(* ===== verification/RtmpUserControl.v ===== *)
(** * RTMP user control events

    Models [crates/protocols/rtmp/core/src/user_control.rs]: the payload of a
    [UserControl] message, a 16-bit event type followed by one or two 32-bit
    fields. *)
From Stdlib Require Import Strings.Byte.
From S2P Require Import Prelude RtmpBytes RtmpTypes.

(** ** Events *)

Definition EVENT_STREAM_BEGIN : Z := 0.
Definition EVENT_STREAM_EOF : Z := 1.
Definition EVENT_STREAM_DRY : Z := 2.
Definition EVENT_SET_BUFFER_LENGTH : Z := 3.
Definition EVENT_STREAM_IS_RECORDED : Z := 4.
Definition EVENT_PING_REQUEST : Z := 6.
Definition EVENT_PING_RESPONSE : Z := 7.
Definition EVENT_BUFFER_EMPTY : Z := 31.
Definition EVENT_BUFFER_READY : Z := 32.

Inductive RtmpUserControlEvent : Type :=
| StreamBegin (stream_id : Z)
| StreamEof (stream_id : Z)
| StreamDry (stream_id : Z)
| SetBufferLength (stream_id length : Z)
| StreamIsRecorded (stream_id : Z)
| PingRequest (timestamp : RtmpTimestamp)
| PingResponse (timestamp : RtmpTimestamp)
| BufferEmpty (stream_id : Z)
| BufferReady (stream_id : Z).

(** The fields are [u32]s. *)
Definition event_wf (e : RtmpUserControlEvent) : Prop :=
  match e with
  | SetBufferLength i n => in_u 32 i /\ in_u 32 n
  | StreamBegin v | StreamEof v | StreamDry v | StreamIsRecorded v
  | PingRequest v | PingResponse v | BufferEmpty v | BufferReady v => in_u 32 v
  end.

Definition event_name (e : RtmpUserControlEvent) : string :=
  match e with
  | StreamBegin _ => "StreamBegin"
  | StreamEof _ => "StreamEof"
  | StreamDry _ => "StreamDry"
  | SetBufferLength _ _ => "SetBufferLength"
  | StreamIsRecorded _ => "StreamIsRecorded"
  | PingRequest _ => "PingRequest"
  | PingResponse _ => "PingResponse"
  | BufferEmpty _ => "BufferEmpty"
  | BufferReady _ => "BufferReady"
  end.

(** ** Encoding *)

Definition encode_event (e : RtmpUserControlEvent) (buf : list byte) : list byte :=
  match e with
  | StreamBegin i => write_u32 i (write_u16 EVENT_STREAM_BEGIN buf)
  | StreamEof i => write_u32 i (write_u16 EVENT_STREAM_EOF buf)
  | StreamDry i => write_u32 i (write_u16 EVENT_STREAM_DRY buf)
  | SetBufferLength i n => write_u32 n (write_u32 i (write_u16 EVENT_SET_BUFFER_LENGTH buf))
  | StreamIsRecorded i => write_u32 i (write_u16 EVENT_STREAM_IS_RECORDED buf)
  | PingRequest t => write_u32 t (write_u16 EVENT_PING_REQUEST buf)
  | PingResponse t => write_u32 t (write_u16 EVENT_PING_RESPONSE buf)
  | BufferEmpty i => write_u32 i (write_u16 EVENT_BUFFER_EMPTY buf)
  | BufferReady i => write_u32 i (write_u16 EVENT_BUFFER_READY buf)
  end.

(** ** Decoding *)

Definition decode_event : reader RtmpUserControlEvent :=
  event_type <- read_u16 ;;
  match event_type with
  | 0 => i <- read_u32 ;; se_ret (StreamBegin i)
  | 1 => i <- read_u32 ;; se_ret (StreamEof i)
  | 2 => i <- read_u32 ;; se_ret (StreamDry i)
  | 3 => i <- read_u32 ;; n <- read_u32 ;; se_ret (SetBufferLength i n)
  | 4 => i <- read_u32 ;; se_ret (StreamIsRecorded i)
  | 6 => t <- read_u32 ;; se_ret (PingRequest t)
  | 7 => t <- read_u32 ;; se_ret (PingResponse t)
  | 31 => i <- read_u32 ;; se_ret (BufferEmpty i)
  | 32 => i <- read_u32 ;; se_ret (BufferReady i)
  | _ => se_err (invalid_data ("unknown user control event type: " +:+ pretty event_type))
  end.

(** The method takes the slice by value. *)
Definition decode_user_control (buf : list byte) : result Error RtmpUserControlEvent :=
  snd (decode_event buf).

(** An event is read back, whatever follows. *)
Lemma user_control_reads e tail :
  event_wf e -> decode_user_control (encode_event e [] ++ tail) = Ok e.
Proof.
  intros H. unfold decode_user_control, decode_event, encode_event.
  destruct e; cbn [event_wf] in H; try match type of H with _ /\ _ => destruct H as [H H'] end;
    unfold write_u32, write_u16; rewrite app_nil_l, <- !app_assoc;
    unfold se_bind at 1; rewrite read_u16_write by done;
    cbv beta match delta [EVENT_STREAM_BEGIN EVENT_STREAM_EOF EVENT_STREAM_DRY
      EVENT_SET_BUFFER_LENGTH EVENT_STREAM_IS_RECORDED EVENT_PING_REQUEST EVENT_PING_RESPONSE
      EVENT_BUFFER_EMPTY EVENT_BUFFER_READY];
    unfold se_bind; rewrite (read_u32_write _ _ H); try done.
  by rewrite (read_u32_write _ _ H').
Qed.

(** ** Claims *)

(** The wire format of user control events, both ways: a payload decodes to
    [e] exactly when it starts with the encoding of [e] (so every event survives
    the wire, whatever bytes follow it, and nothing else is taken for it). *)
Theorem user_control_wire buf e :
  decode_user_control buf = Ok e <-> event_wf e /\ exists tail, buf = encode_event e [] ++ tail.
Proof.
  unfold decode_user_control, decode_event. split.
  - unfold se_bind at 1. destruct (read_u16 buf) as [b1 [ty|x]] eqn:E; [|done].
    apply read_u16_split in E as [Hty ->]. unfold se_bind, se_ret, se_err.
    intros H. destruct (read_u32 b1) as [b2 [v|x]] eqn:E2; repeat case_match; simplify_eq/=.
    all: repeat match goal with
         | E : read_u32 _ = (_, Ok _) |- _ => apply read_u32_split in E as [? ->]
         end.
    all: split; [done|]; by eexists.
  - intros [H [tail ->]]. by apply user_control_reads.
Qed.
(* ===== verification/Codecs.v ===== *)
(** * Codec identifiers

    Models [MediaKind] and [CodecId] of
    [crates/foundation/cheetah-codec/src/track.rs] and the RTMP identifiers of
    [compat.rs]: legacy codec ids, with their standard and domestic meaning, and
    the FourCCs of Enhanced RTMP. *)
From Stdlib Require Import Strings.Byte.
From S2P Require Import Prelude RtmpBytes.

Inductive MediaKind : Set := Video | Audio | Data | Subtitle.

#[export] Instance MediaKind_eq_dec : EqDecision MediaKind.
Proof. solve_decision. Defined.

Inductive CodecId : Set :=
| H264 | H265 | H266 | AV1 | VP8 | VP9 | MJPEG
| AAC | ADPCM | Opus | G711A | G711U | MP2 | MP3 | WebVtt | UnknownCodec.

#[export] Instance CodecId_eq_dec : EqDecision CodecId.
Proof. solve_decision. Defined.

Definition RTMP_AUDIO_CODEC_ID_ADPCM : Z := 1.
Definition RTMP_AUDIO_CODEC_ID_MP3 : Z := 2.
Definition RTMP_VIDEO_CODEC_ID_H264 : Z := 7.
Definition RTMP_AUDIO_CODEC_ID_G711A : Z := 7.
Definition RTMP_AUDIO_CODEC_ID_G711U : Z := 8.
Definition RTMP_AUDIO_CODEC_ID_AAC : Z := 10.
Definition RTMP_VIDEO_CODEC_ID_H265 : Z := 12.
Definition RTMP_VIDEO_CODEC_ID_AV1 : Z := 13.
Definition RTMP_AUDIO_CODEC_ID_OPUS : Z := 13.
Definition RTMP_VIDEO_CODEC_ID_H266 : Z := 14.
Definition RTMP_VIDEO_CODEC_ID_VP9 : Z := 16.
Definition DOMESTIC_VIDEO_CODEC_ID_H265 : Z := 12.
Definition DOMESTIC_VIDEO_CODEC_ID_AV1 : Z := 13.
Definition DOMESTIC_VIDEO_CODEC_ID_VP8 : Z := 14.
Definition DOMESTIC_VIDEO_CODEC_ID_VP9 : Z := 15.
Definition DOMESTIC_AUDIO_CODEC_ID_OPUS : Z := 13.

Inductive DomesticCodecMode : Set := Standard | Domestic | Auto.

(** A [match] on constants: the first that is equal. *)
Fixpoint select {A} (key : Z) (arms : list (Z * A)) : option A :=
  match arms with
  | [] => None
  | (k, a) :: arms => if key =? k then Some a else select key arms
  end.

Definition audio_codec_ids : list (Z * CodecId) :=
  [(RTMP_AUDIO_CODEC_ID_AAC, AAC); (RTMP_AUDIO_CODEC_ID_ADPCM, ADPCM);
   (RTMP_AUDIO_CODEC_ID_G711A, G711A); (RTMP_AUDIO_CODEC_ID_G711U, G711U);
   (RTMP_AUDIO_CODEC_ID_MP3, MP3); (RTMP_AUDIO_CODEC_ID_OPUS, Opus)].

Definition standard_video_codec_ids : list (Z * CodecId) :=
  [(RTMP_VIDEO_CODEC_ID_H264, H264); (RTMP_VIDEO_CODEC_ID_H265, H265);
   (RTMP_VIDEO_CODEC_ID_AV1, AV1); (RTMP_VIDEO_CODEC_ID_H266, H266);
   (RTMP_VIDEO_CODEC_ID_VP9, VP9)].

Definition domestic_video_codec_ids : list (Z * CodecId) :=
  [(RTMP_VIDEO_CODEC_ID_H264, H264); (DOMESTIC_VIDEO_CODEC_ID_H265, H265);
   (DOMESTIC_VIDEO_CODEC_ID_AV1, AV1); (DOMESTIC_VIDEO_CODEC_ID_VP8, VP8);
   (DOMESTIC_VIDEO_CODEC_ID_VP9, VP9); (RTMP_VIDEO_CODEC_ID_VP9, VP9)].

Definition codec_from_rtmp_codec_id (media : MediaKind) (codec_id : Z) : option CodecId :=
  match media with
  | Video => select codec_id standard_video_codec_ids
  | Audio => select codec_id audio_codec_ids
  | _ => None
  end.

Definition codec_from_rtmp_codec_id_with_mode (media : MediaKind) (codec_id : Z)
    (mode : DomesticCodecMode) : option CodecId :=
  match media with
  | Video =>
      match mode with
      | Standard => select codec_id standard_video_codec_ids
      | Domestic | Auto => select codec_id domestic_video_codec_ids
      end
  | Audio => select codec_id audio_codec_ids
  | _ => None
  end.

Definition rtmp_domestic_codec_id_from_codec (codec : CodecId) : option Z :=
  match codec with
  | H264 => Some RTMP_VIDEO_CODEC_ID_H264
  | H265 => Some DOMESTIC_VIDEO_CODEC_ID_H265
  | AV1 => Some DOMESTIC_VIDEO_CODEC_ID_AV1
  | VP8 => Some DOMESTIC_VIDEO_CODEC_ID_VP8
  | VP9 => Some DOMESTIC_VIDEO_CODEC_ID_VP9
  | AAC => Some RTMP_AUDIO_CODEC_ID_AAC
  | ADPCM => Some RTMP_AUDIO_CODEC_ID_ADPCM
  | G711A => Some RTMP_AUDIO_CODEC_ID_G711A
  | G711U => Some RTMP_AUDIO_CODEC_ID_G711U
  | MP3 => Some RTMP_AUDIO_CODEC_ID_MP3
  | Opus => Some DOMESTIC_AUDIO_CODEC_ID_OPUS
  | _ => None
  end.

Definition rtmp_codec_id_from_codec (codec : CodecId) : option Z :=
  match codec with
  | H264 => Some RTMP_VIDEO_CODEC_ID_H264
  | H265 => Some RTMP_VIDEO_CODEC_ID_H265
  | AV1 => Some RTMP_VIDEO_CODEC_ID_AV1
  | H266 => Some RTMP_VIDEO_CODEC_ID_H266
  | VP9 => Some RTMP_VIDEO_CODEC_ID_VP9
  | AAC => Some RTMP_AUDIO_CODEC_ID_AAC
  | ADPCM => Some RTMP_AUDIO_CODEC_ID_ADPCM
  | G711A => Some RTMP_AUDIO_CODEC_ID_G711A
  | G711U => Some RTMP_AUDIO_CODEC_ID_G711U
  | MP3 => Some RTMP_AUDIO_CODEC_ID_MP3
  | Opus => Some RTMP_AUDIO_CODEC_ID_OPUS
  | _ => None
  end.

(** The four bytes, most significant first. *)
Definition fourcc (v0 v1 v2 v3 : byte) : Z :=
  Z.lor (Z.lor (Z.lor (Z.shiftl (byte_val v0) 24) (Z.shiftl (byte_val v1) 16))
           (Z.shiftl (byte_val v2) 8)) (byte_val v3).

Definition RTMP_FOURCC_H265 : Z := fourcc x68 x76 x63 x31.
Definition RTMP_FOURCC_H266 : Z := fourcc x76 x76 x63 x31.
Definition RTMP_FOURCC_H264 : Z := fourcc x61 x76 x63 x31.
Definition RTMP_FOURCC_AV1 : Z := fourcc x61 x76 x30 x31.
Definition RTMP_FOURCC_VP8 : Z := fourcc x76 x70 x30 x38.
Definition RTMP_FOURCC_VP9 : Z := fourcc x76 x70 x30 x39.

Definition codec_from_rtmp_fourcc (code : Z) : option CodecId :=
  select code
    [(RTMP_FOURCC_H264, H264); (RTMP_FOURCC_H265, H265); (RTMP_FOURCC_H266, H266);
     (RTMP_FOURCC_AV1, AV1); (RTMP_FOURCC_VP8, VP8); (RTMP_FOURCC_VP9, VP9)].

Definition rtmp_fourcc_from_codec (codec : CodecId) : option Z :=
  match codec with
  | H264 => Some RTMP_FOURCC_H264
  | H265 => Some RTMP_FOURCC_H265
  | H266 => Some RTMP_FOURCC_H266
  | AV1 => Some RTMP_FOURCC_AV1
  | VP8 => Some RTMP_FOURCC_VP8
  | VP9 => Some RTMP_FOURCC_VP9
  | _ => None
  end.

(** The header byte of an audio tag. [codec_id << 4] is a shift of a [u8]. *)
Definition rtmp_audio_flag (codec : CodecId) (sample_rate bits_per_sample channels : Z) : option Z :=
  match rtmp_codec_id_from_codec codec with
  | None => None
  | Some codec_id =>
      match codec with
      | AAC | ADPCM | G711A | G711U | MP2 | MP3 | Opus =>
          let flags rate_code :=
            Z.lor (Z.lor (Z.lor (wrap_u 8 (Z.shiftl codec_id 4)) (Z.shiftl rate_code 2))
                     (Z.shiftl (if 16 <=? bits_per_sample then 1 else 0) 1))
                  (if 1 <? channels then 1 else 0) in
          if (sample_rate =? 44100) || (sample_rate =? 48000) then Some (flags 3)
          else if sample_rate =? 22050 then Some (flags 2)
          else if sample_rate =? 11025 then Some (flags 1)
          else if (sample_rate =? 5512) || (sample_rate =? 8000) || (sample_rate =? 16000)
          then Some (flags 0)
          else None
      | _ => None
      end
  end.

(** ** Facts *)

Lemma select_some {A} key (arms : list (Z * A)) a : select key arms = Some a -> (key, a) ∈ arms.
Proof.
  induction arms as [|[k x] arms IH]; cbn; [done|].
  destruct (Z.eqb_spec key k) as [->|_]; [intros [= ->]; by left|right; auto].
Qed.

(** Split [x ∈ [a1; ..; an]] into its cases. *)
Ltac arms H :=
  repeat (apply elem_of_cons in H as [[= -> ->]|H]; [done|]); by apply elem_of_nil in H.

(** The FourCC of a codec names it, and only FourCCs of codecs name one. *)
Lemma fourcc_codec code codec :
  codec_from_rtmp_fourcc code = Some codec <-> rtmp_fourcc_from_codec codec = Some code.
Proof.
  split.
  - intros H%select_some. arms H.
  - destruct codec; cbn; intros H; try discriminate H; injection H as <-; reflexivity.
Qed.

(** So does the legacy id, except that 14 is H266 or VP8 by the mode. *)
Lemma codec_id_codec media codec_id codec :
  codec_from_rtmp_codec_id media codec_id = Some codec -> rtmp_codec_id_from_codec codec = Some codec_id.
Proof.
  unfold codec_from_rtmp_codec_id. destruct media; intros H; try discriminate H;
    apply select_some in H; arms H.
Qed.

(** The bits of the audio header: codec, rate, size and channels can be read back. *)
Lemma rtmp_audio_flag_fields codec rate bits channels flag :
  rtmp_audio_flag codec rate bits channels = Some flag ->
  in_u 8 flag /\ rtmp_codec_id_from_codec codec = Some (Z.shiftr flag 4) /\
  Z.testbit flag 1 = (16 <=? bits) /\ Z.testbit flag 0 = (1 <? channels).
Proof.
  unfold rtmp_audio_flag. intros H.
  destruct codec; cbn [rtmp_codec_id_from_codec] in *; try discriminate H;
    destruct (16 <=? bits), (1 <? channels);
    repeat (match type of H with (if ?b then _ else _) = _ => destruct b end);
    try discriminate H; injection H as <-; unfold in_u; vm_compute;
    repeat split; discriminate.
Qed.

────────────────

> What the task asks
Write out exactly the lines that fall from the line with "by rewrite (read_u32_write _ _ H')." to the line with "From S2P Require Import Prelude RtmpBytes." in the records above, keeping both ends.

> Solution to this problem
  by rewrite (read_u32_write _ _ H').
Qed.

(** ** Claims *)

(** The wire format of user control events, both ways: a payload decodes to
    [e] exactly when it starts with the encoding of [e] (so every event survives
    the wire, whatever bytes follow it, and nothing else is taken for it). *)
Theorem user_control_wire buf e :
  decode_user_control buf = Ok e <-> event_wf e /\ exists tail, buf = encode_event e [] ++ tail.
Proof.
  unfold decode_user_control, decode_event. split.
  - unfold se_bind at 1. destruct (read_u16 buf) as [b1 [ty|x]] eqn:E; [|done].
    apply read_u16_split in E as [Hty ->]. unfold se_bind, se_ret, se_err.
    intros H. destruct (read_u32 b1) as [b2 [v|x]] eqn:E2; repeat case_match; simplify_eq/=.
    all: repeat match goal with
         | E : read_u32 _ = (_, Ok _) |- _ => apply read_u32_split in E as [? ->]
         end.
    all: split; [done|]; by eexists.
  - intros [H [tail ->]]. by apply user_control_reads.
Qed.
(* ===== verification/Codecs.v ===== *)
(** * Codec identifiers

    Models [MediaKind] and [CodecId] of
    [crates/foundation/cheetah-codec/src/track.rs] and the RTMP identifiers of
    [compat.rs]: legacy codec ids, with their standard and domestic meaning, and
    the FourCCs of Enhanced RTMP. *)
From Stdlib Require Import Strings.Byte.
From S2P Require Import Prelude RtmpBytes.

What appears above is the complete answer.